Not terrorists
You remember those suspect terrorists, arrested in Plymouth after one of them was caught apparently spraying graffiti?
Three men and two women, who were thought to be political activists, were taken into police custody on Friday after police officers discovered imitation weapons, fireworks and political literature during a search of a flat in Plymouth.
Bet you didn’t hear that they were also released without charge, though.
Yep. That’s 422 reports of the arrest, 10 of the release. Only 3 news organisations reported the releases, and all of them as local news.
If we don’t start caring about the other end of this kind of story, then we run the risk of reinforcing paranoid overreaction. The public hears about all these suspect terrorists being arrested; in the absence of any information to the contrary, the terrorist threat seems ever more present, and the disproportionate response is never seen for what it is.
Well, you know now. What are you going to do about it?

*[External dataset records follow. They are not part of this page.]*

(** The commits of the loop, oldest first, one per attachment: the message
    says Update when the path was in the repository before the loop or was
    written by an earlier attachment, and Add otherwise. *)
Lemma foldl_upserted_commits (attachments : list Attachment) :
  forall r : sim_repo,
  exists new : list commit,
    sr_commits (foldl upserted r attachments) = rev new ++ sr_commits r /\
    List.length new = List.length attachments /\
    forall (i : nat) (attach : Attachment),
      attachments !! i = Some attach ->
      exists c,
        new !! i = Some c /\
        c_path c = filename attach /\
        c_data c = decoded attach /\
        c_message c =
          (if bool_decide (is_Some (sr_files r !! filename attach) \/
                           filename attach ∈ (filename <$> take i attachments))
           then "Update " else "Add ") +:+ filename attach.
Proof.
  induction attachments as [|first rest IH]; intros r.
  - exists []. repeat split. intros i attach Hi. discriminate.
  - destruct (IH (upserted r first)) as (new & Hcommits & Hlen & Heach).
    exists (hd {| c_sha := ""; c_message := ""; c_path := ""; c_data := "" |}
              (sr_commits (upserted r first)) :: new).
    simpl. split; [|split].
    + rewrite Hcommits. simpl. rewrite <- app_assoc. reflexivity.
    + rewrite Hlen. reflexivity.
    + intros [|i] attach Hi; simpl in Hi.
      * injection Hi as ->. eexists. split; [reflexivity|]. simpl.
        repeat split. f_equal.
        destruct (sr_files r !! filename attach) as [old|] eqn:Hfile.
        -- rewrite bool_decide_eq_true_2; [reflexivity|]. left. eauto.
        -- rewrite bool_decide_eq_false_2; [reflexivity|].
           intros [[? ?]|Hin]; [discriminate|]. by apply elem_of_nil in Hin.
      * destruct (Heach i attach Hi) as (c & Hc & Hpath & Hdata & Hmsg).
        exists c. simpl. repeat split; try assumption.
        rewrite Hmsg. f_equal. erewrite bool_decide_ext; [reflexivity|].
        rewrite upserted_files, elem_of_cons.
        destruct (decide (filename first = filename attach)) as [Heq|Hne].
        -- rewrite Heq, lookup_insert_eq. split; intros _; [right; left|left]; eauto.
        -- rewrite lookup_insert_ne by done. split.
           ++ intros [?|?]; [left|right; right]; done.
           ++ intros [?|[?|?]]; [left|congruence|right]; done.
Qed.
(* ===== verification/_CoqProject ===== *)
-Q . S2P
Prelude.v
CrushHash.v
CrushLn.v
CrushTypes.v
CrushChoose.v
CrushPerm.v
CrushChooseSpec.v
CrushTree.v
CrushMapper.v
CrushMapSpec.v
CrushFirstn.v
CrushIndep.v
CrushRule.v
CrushBuilder.v
CrushBuilderSpec.v
CrushMapBuild.v
CrushBuildThms.v
PgTypes.v
PgSplit.v
HObject.v
CrushWrapper.v
OsdMap.v
OsdMapSpec.v
OsdMapCrush.v
IntervalSet.v
IntervalSetSpec.v
IntervalSetThms.v
Striper.v
StriperSpec.v
StriperExtents.v
StriperThms.v
StriperRead.v
Filer.v
FilerThms.v
MonitorDBStore.v
Paxos.v
PaxosSystem.v
PaxosSpec.v
PaxosInv.v
PaxosDisk.v
PaxosSim.v
PaxosSimOps.v
PaxosSimCommit.v
PaxosSimCollect.v
PaxosSimStore.v
PaxosSimPeon.v
PaxosSimLead.v
PaxosRefine.v
PaxosThms.v
MonFrame.v
ConnectionTracker.v
ElectorPing.v
ConnectionThms.v
PingThms.v
Election.v
MonCluster.v
MonClusterSim.v
MonClusterVote.v
MonClusterRefine.v
MonClusterThms.v
ElectionLive.v
PgLog.v
PgLogSpec.v
PgLogMerge.v
PgLogAppend.v
PgLogThms.v
PgLogReplica.v
PgLogExample.v
PgLogDisk.v
PgLogPersist.v
PgLogRestart.v
ClsQueue.v
ClsQueueThms.v
ClsQueueList.v
Cls2pcQueue.v
Cls2pcThms.v
Allocator.v
AllocatorThms.v
AllocatorRun.v
HybridRun.v
(* ===== verification/CrushTypes.v ===== *)
(** * CRUSH data: src/src/crush/crush.h and the accessors of
      src/src/crush/crush.c

    A bucket is the common header [struct crush_bucket] and the part that its
    algorithm adds ([bucket_body]).  In C the algorithm-specific structs start
    with the header and [alg] says which one a pointer may be cast to; here the
    constructor of the body plays the role of [alg], and [b_alg] is its number.
    Arrays are lists; [b_size] is kept apart from the length of [b_items]
    because the builder lets an array be longer than the bucket's size. *)

From S2P Require Import Prelude.

Definition CRUSH_MAX_RULES : Z := 256.
Definition CRUSH_MAX_DEVICE_WEIGHT : Z := 100 * 0x10000.
Definition CRUSH_MAX_BUCKET_WEIGHT : Z := 65535 * 0x10000.
Definition CRUSH_ITEM_UNDEF : Z := 0x7ffffffe.
Definition CRUSH_ITEM_NONE : Z := 0x7fffffff.

(** ** Rules *)

Record crush_rule_step : Type := mk_step { op : Z; arg1 : Z; arg2 : Z }.

Definition CRUSH_RULE_NOOP : Z := 0.
Definition CRUSH_RULE_TAKE : Z := 1.
Definition CRUSH_RULE_CHOOSE_FIRSTN : Z := 2.
Definition CRUSH_RULE_CHOOSE_INDEP : Z := 3.
Definition CRUSH_RULE_EMIT : Z := 4.
Definition CRUSH_RULE_CHOOSELEAF_FIRSTN : Z := 6.
Definition CRUSH_RULE_CHOOSELEAF_INDEP : Z := 7.
Definition CRUSH_RULE_SET_CHOOSE_TRIES : Z := 8.
Definition CRUSH_RULE_SET_CHOOSELEAF_TRIES : Z := 9.
Definition CRUSH_RULE_SET_CHOOSE_LOCAL_TRIES : Z := 10.
Definition CRUSH_RULE_SET_CHOOSE_LOCAL_FALLBACK_TRIES : Z := 11.
Definition CRUSH_RULE_SET_CHOOSELEAF_VARY_R : Z := 12.
Definition CRUSH_RULE_SET_CHOOSELEAF_STABLE : Z := 13.

(** [len] is the length of [steps]. *)
Record crush_rule : Type := mk_rule {
  rule_type : Z;
  deprecated_min_size : Z;
  deprecated_max_size : Z;
  steps : list crush_rule_step;
}.

(** ** Buckets *)

Definition CRUSH_BUCKET_UNIFORM : Z := 1.
Definition CRUSH_BUCKET_LIST : Z := 2.
Definition CRUSH_BUCKET_TREE : Z := 3.
Definition CRUSH_BUCKET_STRAW : Z := 4.
Definition CRUSH_BUCKET_STRAW2 : Z := 5.

Inductive bucket_body : Type :=
  | bucket_uniform (item_weight : Z)
  | bucket_list (item_weights sum_weights : list Z)
  | bucket_tree (num_nodes : Z) (node_weights : list Z)
  | bucket_straw (item_weights straws : list Z)
  | bucket_straw2 (item_weights : list Z)
  | bucket_other (alg : Z).

Record crush_bucket : Type := mk_bucket {
  b_id : Z;
  b_type : Z;
  b_hash : Z;
  b_weight : Z;
  b_size : Z;
  b_items : list Z;
  b_body : bucket_body;
}.

Definition b_alg (b : crush_bucket) : Z :=
  match b_body b with
  | bucket_uniform _ => CRUSH_BUCKET_UNIFORM
  | bucket_list _ _ => CRUSH_BUCKET_LIST
  | bucket_tree _ _ => CRUSH_BUCKET_TREE
  | bucket_straw _ _ => CRUSH_BUCKET_STRAW
  | bucket_straw2 _ => CRUSH_BUCKET_STRAW2
  | bucket_other alg => alg
  end.

(** [ids] and [weight_set] may be NULL; [weight_set_positions] is the number of
    weight sets. *)
Record crush_choose_arg : Type := mk_choose_arg {
  ids : option (list Z);
  weight_set : option (list (list Z));
}.

(** ** The map

    [max_buckets] and [max_rules] are the sizes of the two arrays.  An entry is
    [None] where the C array holds NULL. *)
Record crush_map : Type := mk_map {
  buckets : list (option crush_bucket);
  rules : list (option crush_rule);
  max_devices : Z;
  choose_local_tries : Z;
  choose_local_fallback_tries : Z;
  choose_total_tries : Z;
  chooseleaf_descend_once : Z;
  chooseleaf_vary_r : Z;
  chooseleaf_stable : Z;
  working_size : Z;
  straw_calc_version : Z;
  allowed_bucket_algs : Z;
}.

Definition max_buckets (m : crush_map) : Z := zlen (buckets m).
Definition max_rules (m : crush_map) : Z := zlen (rules m).

(** [map->buckets[i]] followed by a dereference. *)
Definition deref_bucket (m : crush_map) (i : Z) : res crush_bucket :=
  b ← rd (buckets m) i;
  match b with Some b => Ok b | None => Fault end.

(** ** Working space of the mapper *)

Record crush_work_bucket : Type := mk_work_bucket {
  perm_x : Z;
  perm_n : Z;
  perm : list Z;
}.

(** [work] has one entry per bucket position; [choose_tries] is the histogram
    hanging off the map, the only part of it the mapper writes. *)
Record crush_work : Type := mk_work {
  work : list (option crush_work_bucket);
  choose_tries : option (list Z);
}.

(** ** crush.c *)

Definition crush_calc_tree_node (i : Z) : Z := s32 (Z.shiftl (i + 1) 1) - 1.

Definition crush_get_bucket_item_weight (b : crush_bucket) (p : Z) : res Z :=
  if b_size b <=? u32 p then Ok 0
  else match b_body b with
  | bucket_uniform item_weight => Ok (s32 item_weight)
  | bucket_list item_weights _ => s32 <$> rd item_weights p
  | bucket_tree _ node_weights => s32 <$> rd node_weights (crush_calc_tree_node p)
  | bucket_straw item_weights _ => s32 <$> rd item_weights p
  | bucket_straw2 item_weights => s32 <$> rd item_weights p
  | bucket_other _ => Ok 0
  end.
Lemma straw2_val_bounds b x r w id :
  0 < w < 2 ^ 31 -> - 2 ^ 48 <= straw2_val b x r w id <= 0.
Proof.
  intros Hw. unfold straw2_val. destruct (Z.eqb_spec w 0); [lia |].
  rewrite s32_id by (unfold is_s32; lia).
  pose proof (ln_value_range _ (land_ffff_range (crush_hash32_3 (b_hash b) x id r))).
  set (l := ln_value _) in *. replace (l - 2 ^ 48) with (- (2 ^ 48 - l)) by lia.
  pose proof (quot_neg_bounds (2 ^ 48 - l) w). lia.
Qed.

(** A larger weight never lowers the draw, as long as the weight is below
    [2^31], where the [int] parameter of
    [generate_exponential_distribution] represents it. *)
Lemma straw2_val_mono b x r id w w' :
  0 <= w <= w' -> w' < 2 ^ 31 -> straw2_val b x r w id <= straw2_val b x r w' id.
Proof.
  intros Hw Hw'. destruct (Z.eq_dec w 0) as [-> | Hne].
  - unfold straw2_val at 1. cbn [Z.eqb].
    destruct (Z.eq_dec w' 0) as [-> |]; [done |].
    pose proof (straw2_val_bounds b x r w' id ltac:(lia)). unfold S64_MIN. lia.
  - unfold straw2_val. destruct (Z.eqb_spec w 0), (Z.eqb_spec w' 0); [lia | lia | lia |].
    rewrite !s32_id by (unfold is_s32; lia).
    pose proof (ln_value_range _ (land_ffff_range (crush_hash32_3 (b_hash b) x id r))).
    set (l := ln_value _) in *. replace (l - 2 ^ 48) with (- (2 ^ 48 - l)) by lia.
    rewrite !Z.quot_opp_l, !Z.quot_div_nonneg by lia.
    pose proof (Z.div_le_compat_l (2 ^ 48 - l) w w'). lia.
Qed.

(** ** bucket_straw2_choose *)

Section straw2.
Context (b : crush_bucket) (x r : Z).

Definition weights_ok (ws : list Z) : Prop :=
  b_size b <= zlen ws /\ Forall is_u32 (take (Z.to_nat (b_size b)) ws).

Definition straw2_f (ws ids : list Z) (i : Z) : Z := straw2_val b x r (tz ws i) (tz ids i).
(* ===== verification/CrushTree.v ===== *)
(** * The binary tree method

    Nodes of a tree bucket are numbered in order: leaf [i] is node [2i+1] and
    an inner node of height [h] is an odd multiple of [2^h].  [node h k] is the
    [k]-th node of height [h]; its children are [node (h-1) (2k)] and
    [node (h-1) (2k+1)]. *)

From S2P Require Import Prelude CrushHash CrushLn CrushTypes CrushChoose CrushPerm CrushChooseSpec.

Definition node (h k : Z) : Z := 2 ^ h * (2 * k + 1).

Lemma node_children h k : 1 <= h ->
  node h k - 2 ^ (h - 1) = node (h - 1) (2 * k) /\
  node h k + 2 ^ (h - 1) = node (h - 1) (2 * k + 1).
Proof.
  intros Hh. unfold node.
  assert (2 ^ h = 2 * 2 ^ (h - 1)) by (rewrite <- Z.pow_succ_r by lia; f_equal; lia). lia.
Qed.

Lemma land_1_even h k : 1 <= h -> Z.land (node h k) 1 = 0.
Proof.
  intros Hh. change 1 with (Z.ones 1). rewrite Z.land_ones by lia. change (2 ^ 1) with 2.
  unfold node. replace h with (Z.succ (h - 1)) by lia. rewrite Z.pow_succ_r by lia.
  replace (2 * 2 ^ (h - 1) * (2 * k + 1)) with (2 ^ (h - 1) * (2 * k + 1) * 2) by lia.
  apply Z.mod_mul. lia.
Qed.

Lemma land_1_odd k : Z.land (node 0 k) 1 = 1.
Proof.
  change 1 with (Z.ones 1) at 1. rewrite Z.land_ones by lia. unfold node.
  change (2 ^ 0) with 1. change (2 ^ 1) with 2. Z.to_euclidean_division_equations. lia.
Qed.

Lemma height_loop_node fuel h k acc :
  0 <= h -> h < Z.of_nat fuel -> height_loop fuel (node h k) acc = Ok (acc + h).
Proof.
  revert h acc. induction fuel as [| fuel IH]; intros h acc Hh Hf; [lia |]. cbn [height_loop].
  destruct (Z.eq_dec h 0) as [-> | Hne].
  - rewrite land_1_odd. cbn. by rewrite Z.add_0_r.
  - rewrite land_1_even by lia. cbn [Z.eqb].
    replace (Z.shiftr (node h k) 1) with (node (h - 1) k).
    + rewrite IH by lia. f_equal. lia.
    + rewrite Z.shiftr_div_pow2 by lia. unfold node. replace h with (Z.succ (h - 1)) at 2 by lia.
      rewrite Z.pow_succ_r by lia. change (2 ^ 1) with 2.
      replace (2 * 2 ^ (h - 1) * (2 * k + 1)) with (2 ^ (h - 1) * (2 * k + 1) * 2) by lia.
      by rewrite Z.div_mul.
Qed.

Lemma height_node h k : 0 <= h < 32 -> height (node h k) = Ok h.
Proof. intros. unfold height. rewrite height_loop_node by lia. f_equal. Qed.

Lemma left_node h k : 1 <= h < 32 -> left (node h k) = Ok (node (h - 1) (2 * k)).
Proof.
  intros. unfold left. rewrite height_node by lia. cbn [mbind res_bind mret res_ret].
  rewrite Z.shiftl_1_l. f_equal. apply node_children. lia.
Qed.

Lemma right_node h k : 1 <= h < 32 -> right (node h k) = Ok (node (h - 1) (2 * k + 1)).
Proof.
  intros. unfold right. rewrite height_node by lia. cbn [mbind res_bind mret res_ret].
  rewrite Z.shiftl_1_l. f_equal. apply node_children. lia.
Qed.

Lemma terminal_node h k : 0 <= h -> terminal (node h k) = (h =? 0).
Proof.
  intros Hh. unfold terminal. destruct (Z.eqb_spec h 0) as [-> |].
  - by rewrite land_1_odd.
  - by rewrite land_1_even by lia.
Qed.

(** Node weights of a tree of depth [d] over [size] items: an inner node weighs
    as much as its children, and the leaves past the last item weigh nothing. *)
Record tree_ok (d size : Z) (nw : list Z) : Prop := {
  tree_depth : 1 <= d < 32;
  tree_len : zlen nw = 2 ^ d;
  tree_u32 : Forall is_u32 nw;
  tree_sum : forall h k, 1 <= h < d -> 0 <= k < 2 ^ (d - 1 - h) ->
    tz nw (node h k) = tz nw (node (h - 1) (2 * k)) + tz nw (node (h - 1) (2 * k + 1));
  tree_pad : forall i, size <= i < 2 ^ (d - 1) -> tz nw (node 0 i) = 0;
}.

Lemma node_bound d h k : 0 <= h < d -> 0 <= k < 2 ^ (d - 1 - h) -> 0 < node h k < 2 ^ d.
Proof.
  intros Hh Hk. unfold node.
  assert (Hp : 2 ^ d = 2 ^ h * 2 * 2 ^ (d - 1 - h)).
  { replace d with (h + 1 + (d - 1 - h)) at 1 by lia. rewrite !Z.pow_add_r by lia. lia. }
  assert (0 < 2 ^ h) by (apply Z.pow_pos_nonneg; lia). nia.
Qed.

Lemma child_index d h k : 1 <= h < d -> 0 <= k < 2 ^ (d - 1 - h) ->
  0 <= 2 * k < 2 ^ (d - 1 - (h - 1)) /\ 0 <= 2 * k + 1 < 2 ^ (d - 1 - (h - 1)).
Proof.
  intros Hh Hk. replace (d - 1 - (h - 1)) with (Z.succ (d - 1 - h)) by lia.
  rewrite Z.pow_succ_r by lia. lia.
Qed.

Lemma hash_scaled_lt b x n r w : 0 < w < 2 ^ 32 ->
  0 <= Z.shiftr (u64 (crush_hash32_4 (b_hash b) x n r (b_id b) * w)) 32 < w.
Proof.
  intros Hw. pose proof (crush_hash32_4_u32 (b_hash b) x n r (b_id b)) as Hh. unfold is_u32 in Hh.
  rewrite u64_id by nia. rewrite Z.shiftr_div_pow2 by lia.
  split; [apply Z.div_pos; nia |]. apply Z.div_lt_upper_bound; nia.
Qed.

(** The descent keeps the weight of the current node positive. *)
Lemma tree_choose_loop_spec fuel b nw x r d size h k :
  tree_ok d size nw -> 0 <= h < d -> h < Z.of_nat fuel -> 0 <= k < 2 ^ (d - 1 - h) ->
  0 < tz nw (node h k) ->
  exists i, tree_choose_loop fuel b nw x r (node h k) = Ok (node 0 i)
    /\ 0 <= i < 2 ^ (d - 1) /\ 0 < tz nw (node 0 i).
Proof.
  intros Hok. revert h k. induction fuel as [| fuel IH]; intros h k Hh Hf Hk Hpos; [lia |].
  pose proof (tree_depth _ _ _ Hok). cbn [tree_choose_loop]. rewrite terminal_node by lia.
  destruct (Z.eqb_spec h 0) as [-> | Hne].
  { exists k. split; [done |]. split; [| done]. by rewrite Z.sub_0_r in Hk. }
  pose proof (node_bound d h k ltac:(lia) Hk). pose proof (tree_len _ _ _ Hok) as Hlen.
  destruct (child_index d h k ltac:(lia) Hk) as [Hkl Hkr].
  pose proof (node_bound d (h - 1) (2 * k) ltac:(lia) Hkl).
  pose proof (tz_nonneg nw (node h k) (tree_u32 _ _ _ Hok)).
  pose proof (tz_nonneg nw (node (h - 1) (2 * k)) (tree_u32 _ _ _ Hok)).
  pose proof (tz_nonneg nw (node (h - 1) (2 * k + 1)) (tree_u32 _ _ _ Hok)).
  unfold is_u32 in *.
  pose proof (hash_scaled_lt b x (node h k) r (tz nw (node h k)) ltac:(lia)).
  pose proof (tree_sum _ _ _ Hok h k ltac:(lia) Hk).
  rewrite (rd_tz nw (node h k)) by lia. cbn [mbind res_bind].
  rewrite left_node by lia. cbn [mbind res_bind].
  rewrite (rd_tz nw) by lia. cbn [mbind res_bind].
  destruct (Z.ltb_spec (Z.shiftr (u64 (crush_hash32_4 (b_hash b) x (node h k) r (b_id b)
    * tz nw (node h k))) 32) (tz nw (node (h - 1) (2 * k)))).
  - apply IH; [lia | lia | done | lia].
  - rewrite right_node by lia. cbn [mbind res_bind]. apply IH; [lia | lia | done | lia].
Qed.

Lemma tree_root d : 1 <= d -> Z.shiftr (2 ^ d) 1 = node (d - 1) 0.
Proof.
  intros. rewrite Z.shiftr_div_pow2 by lia. unfold node. change (2 ^ 1) with 2.
  replace d with (Z.succ (d - 1)) at 1 by lia. rewrite Z.pow_succ_r, Z.mul_comm, Z.div_mul by lia. lia.
Qed.

Lemma tree_leaf i : Z.shiftr (node 0 i) 1 = i.
Proof.
  rewrite Z.shiftr_div_pow2 by lia. unfold node. change (2 ^ 0) with 1. change (2 ^ 1) with 2.
  Z.to_euclidean_division_equations. lia.
Qed.

(** Shared with the totality of [crush_bucket_choose]. *)
Lemma tree_choose_spec b d nw x r :
  0 < b_size b <= zlen (b_items b) -> tree_ok d (b_size b) nw ->
  0 < tz nw (node (d - 1) 0) ->
  exists i item, bucket_tree_choose b (2 ^ d) nw x r = Ok item /\
    0 <= i < b_size b /\ rd (b_items b) i = Ok item /\ 0 < tz nw (node 0 i).
Proof.
  intros Hs Hok Hroot. pose proof (tree_depth _ _ _ Hok). unfold bucket_tree_choose.
  rewrite tree_root by lia.
  destruct (tree_choose_loop_spec 32 b nw x r d (b_size b) (d - 1) 0) as (i & Hl & Hi & Hpos);
    [done | lia | lia | | done |].
  { rewrite Z.sub_diag. change (2 ^ 0) with 1. lia. }
  rewrite Hl. cbn [mbind res_bind]. rewrite tree_leaf.
  assert (i < b_size b).
  { destruct (Z.lt_ge_cases i (b_size b)); [done |].
    rewrite (tree_pad _ _ _ Hok i) in Hpos by lia. lia. }
  destruct (rd_in_range (b_items b) i) as [item Hit]; [lia |]. exists i, item.
  split; [done |]. split; [lia | done].
Qed.

(** with consistent node weights and a positive root, the tree method
    terminates at a leaf of positive weight, which is one of the items. *)
Theorem tree_choose_positive b d nw x r :
  0 < b_size b <= zlen (b_items b) -> tree_ok d (b_size b) nw ->
  0 < tz nw (node (d - 1) 0) ->
  exists i item, bucket_tree_choose b (2 ^ d) nw x r = Ok item /\
    0 <= i < b_size b /\ rd (b_items b) i = Ok item /\ 0 < tz nw (node 0 i).
Proof. apply tree_choose_spec. Qed.

Definition ex_tree_weights : list Z := [0; 0x10000; 0x30000; 0x20000; 0x40000; 0x10000; 0x10000; 0].
Definition ex_tree : crush_bucket :=
  mk_bucket (-4) 1 CRUSH_HASH_RJENKINS1 0x40000 3 [20; 21; 22] (bucket_tree 8 ex_tree_weights).

Lemma ex_tree_ok : tree_ok 3 3 ex_tree_weights.
Proof.
  split.
  - lia.
  - reflexivity.
  - repeat constructor; lia.
  - intros h k Hh Hk. assert (h = 1 \/ h = 2) as [-> | ->] by lia.
    + assert (k = 0 \/ k = 1) as [-> | ->] by lia; reflexivity.
    + assert (k = 0) as -> by (change (2 ^ (3 - 1 - 2)) with 1 in Hk; lia). reflexivity.
  - intros i Hi. assert (i = 3) as -> by lia. reflexivity.
Qed.

Lemma tree_choose_positive_witness : exists i item,
  bucket_tree_choose ex_tree (2 ^ 3) ex_tree_weights 9 2 = Ok item /\
  0 <= i < 3 /\ rd [20; 21; 22] i = Ok item /\ 0 < tz ex_tree_weights (node 0 i).
Proof.
  apply (tree_choose_positive ex_tree 3 ex_tree_weights 9 2).
  - unfold zlen. cbn. lia.
  - apply ex_tree_ok.
  - vm_compute. reflexivity.
Defined.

2009-04-14 16:47 UTC. Comments: 1.
BW
Wrote at 2009-04-14 20:23 UTC using Opera 9.64 on Windows XP:
Good question, have you got a recommendation?I’m pretty cynical when it comes to the mainstream media, so subconsciously assumed that what you have highlighted above was the case already. However, I also don’t read a story and then actively chase it up a week down the line like I probably should.
What’s worse: paranoid overreaction to ‘terrorists’, or cynical underreaction to ‘news’? The former irritates me, the latter is me…
Being a techie I’m tempting to apply technology to the problem. How about a website to do the following:
*1.* Act as a normal news aggregator
*2.* Allow readers to ‘follow’ stories – now stories occuring at a later date with matching key words/phrases (location, names, etc) are highlighted
*3.* Active community readers identify positive/negative changes to the story (u-turn, fake story, escalation, understatement, overstatement, etc)
*4.* The site identifies trends over time
*5.* New news!
Of course, the only people who would use it would be those who had a mistrust for the media in the first place, or a vested interest in a particular story. The mainstream media is unlikely to report on their own failure or sensationalism.
Another angle here is that one of those local news sources was a regional BBC site, so if a story was reported nationwide isn’t there some oversight/regulation (due to the unique way the BBC is funded) that could make them report follow-ups at the same level? I suppose that would make the 6 o’clock news a bit longer…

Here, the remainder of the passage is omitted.